◆ ABOUT THIS EXERCISE ◆
Would you please copy every line below that includes the string "server"?
··· RAW DATA ···
(** * PlasticWatch: review workflow and offline queue

    A shallow embedding of
    - the classification engine, the PL/pgSQL procedures [is_admin],
      [classify_contribution] and [reject_contribution] together with the
      tables they read and write,
    - the review server action [classifyContribution] of
      [src/app/actions/review.ts],
    - the offline queue ([saveToOfflineQueue], [getOfflineQueue],
      [updateQueueItemStatus], [removeFromQueue]) and the sync manager
      ([syncQueue], [syncSingleContribution]),
    - what stands around them: the row-level policies on [contributions]
      and their first helper functions, the admin helpers of the server,
      the actions [rejectContribution] and [getContributionForReview], the
      queue statistics, the progress listeners and the extension
      [uploadFile] gives a stored object,
    followed by the properties of the specification stated over them and by
    further properties of the code. *)

From Stdlib Require Import Floats Ascii.
From stdpp Require Import gmap strings list fin_maps pretty sorting.

Open Scope string_scope.

(** ** SQL values *)

Definition text := string.
Definition uuid := string.
Definition timestamp := Z.
Definition float8 := float.

(** A nullable SQL boolean: [None] is NULL. *)
Definition sql_bool := option bool.
Lemma represents_arr h r elems :
  represents h r (VArr elems) →
  ∃ l refs, r = HRef l ∧ h !! l = Some (HArray refs)
            ∧ Forall2 (represents h) refs elems.
Proof.
  intros [fuel Hr]. destruct r as [q|l].
  { destruct fuel; simpl in Hr; congruence. }
  destruct fuel as [|fuel]; [done|]. cbn [reify] in Hr.
  destruct (h !! l) as [[props|refs]|] eqn:Hl; [|  |done].
  { by destruct (mapM _ props). }
  destruct (mapM _ refs) as [out|] eqn:Hout; [|done].
  injection Hr as ->. exists l, refs. split; [done|]. split; [done|].
  apply mapM_Some in Hout.
  eapply Forall2_impl; [exact Hout|]. intros x t Hx. by exists fuel.
Qed.

Lemma represents_obj h r props :
  represents h r (VObj props) →
  ∃ l hprops, r = HRef l ∧ h !! l = Some (HObject hprops)
              ∧ Forall2 (λ hp p, hp.1 = p.1 ∧ represents h hp.2 p.2)
                  hprops props.
Proof.
  intros [fuel Hr]. destruct r as [q|l].
  { destruct fuel; simpl in Hr; congruence. }
  destruct fuel as [|fuel]; [done|]. cbn [reify] in Hr.
  destruct (h !! l) as [[hprops|refs]|] eqn:Hl; [| |done].
  2:{ by destruct (mapM _ refs). }
  destruct (mapM _ hprops) as [out|] eqn:Hout; [|done].
  injection Hr as ->. exists l, hprops. split; [done|]. split; [done|].
  apply mapM_Some in Hout.
  eapply Forall2_impl; [exact Hout|]. intros hp p Hp. simpl in Hp.
  destruct (reify fuel h hp.2) as [t|] eqn:Ht; [|done].
  injection Hp as <-. split; [done|]. by exists fuel.
Qed.
(** X17: the right boundary never moves.  When a boundary check finds the
    right test true (guard clear, store non-empty, handler installed), it
    appends to the right, and since the canvas width is the same afterwards
    the test is still true: [n] checks in a row, with the camera where it
    is, invoke [n] appends to the right. *)
Theorem right_boundary_keeps_loading (n : nat) (w : World) :
  isLoadingMore w = false -> ITEM_DATA (store w) <> [] ->
  addMoreInstalled w = true -> withinThreshold Right w = true ->
  appendCalls (Nat.iter n checkBoundariesAndLoad w)
  = appendCalls w ++ repeat (2000, Right) n
  /\ withinThreshold Right (Nat.iter n checkBoundariesAndLoad w) = true.
Proof.
  intros Hg Hne Hi Hr.
  set (ready := fun w0 : World =>
         isLoadingMore w0 = false /\ ITEM_DATA (store w0) <> []
         /\ addMoreInstalled w0 = true /\ withinThreshold Right w0 = true).
  assert (Hstep : forall w0, ready w0 ->
            ready (checkBoundariesAndLoad w0)
            /\ appendCalls (checkBoundariesAndLoad w0)
               = appendCalls w0 ++ [(2000, Right)]).
  { intros w0 [Hg0 [Hne0 [Hi0 Hr0]]].
    rewrite (check_loads w0 Hg0 Hne0 Hi0).
    assert (Hd : nearBoundary w0 = Some Right).
    { rewrite nearBoundary_first. unfold firstWithinThreshold.
      cbn [find]. now rewrite Hr0. }
    rewrite Hd.
    destruct (addMoreItems_towardsEnd 2000 Right (store w0) eq_refl)
      as [s' [new Happ]].
    rewrite Happ.
    rewrite (load_shape Right w0 s' new Happ).
    destruct (addMoreItems_nonempty _ _ _ _ _ Hne0 Happ) as [Hne' _].
    match goal with |- context [scheduleRender ?x] =>
      destruct (scheduleRender_frame x)
        as [Hst [_ [Hl [Hs [Hin [Ha _]]]]]] end.
    split; [|now rewrite Ha].
    unfold ready. rewrite Hl, Hs, Hin. cbn [isLoadingMore store
      addMoreInstalled]. repeat split; try assumption.
    rewrite withinThreshold_Right_nonempty
      by (rewrite Hs; exact Hne').
    rewrite Hst. cbn [state].
    rewrite withinThreshold_Right_nonempty in Hr0 by exact Hne0.
    exact Hr0. }
  assert (Hiter : ready (Nat.iter n checkBoundariesAndLoad w)
                  /\ appendCalls (Nat.iter n checkBoundariesAndLoad w)
                     = appendCalls w ++ repeat (2000, Right) n).
  { induction n as [|n [IHr IHa]].
    - split; [now repeat split | simpl; now rewrite app_nil_r].
    - rewrite Nat.iter_succ. destruct (Hstep _ IHr) as [Hr' Ha'].
      split; [exact Hr'|]. rewrite Ha', IHa, <- app_assoc. f_equal.
      change [(2000, Right)] with (repeat (2000, Right) 1).
      rewrite <- repeat_app. f_equal. lia. }
  destruct Hiter as [[_ [_ [_ H]]] Ha]. now split.
Qed.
···
◆ ANSWER AREA ◆
    - the review server action [classifyContribution] of
      and their first helper functions, the admin helpers of the server,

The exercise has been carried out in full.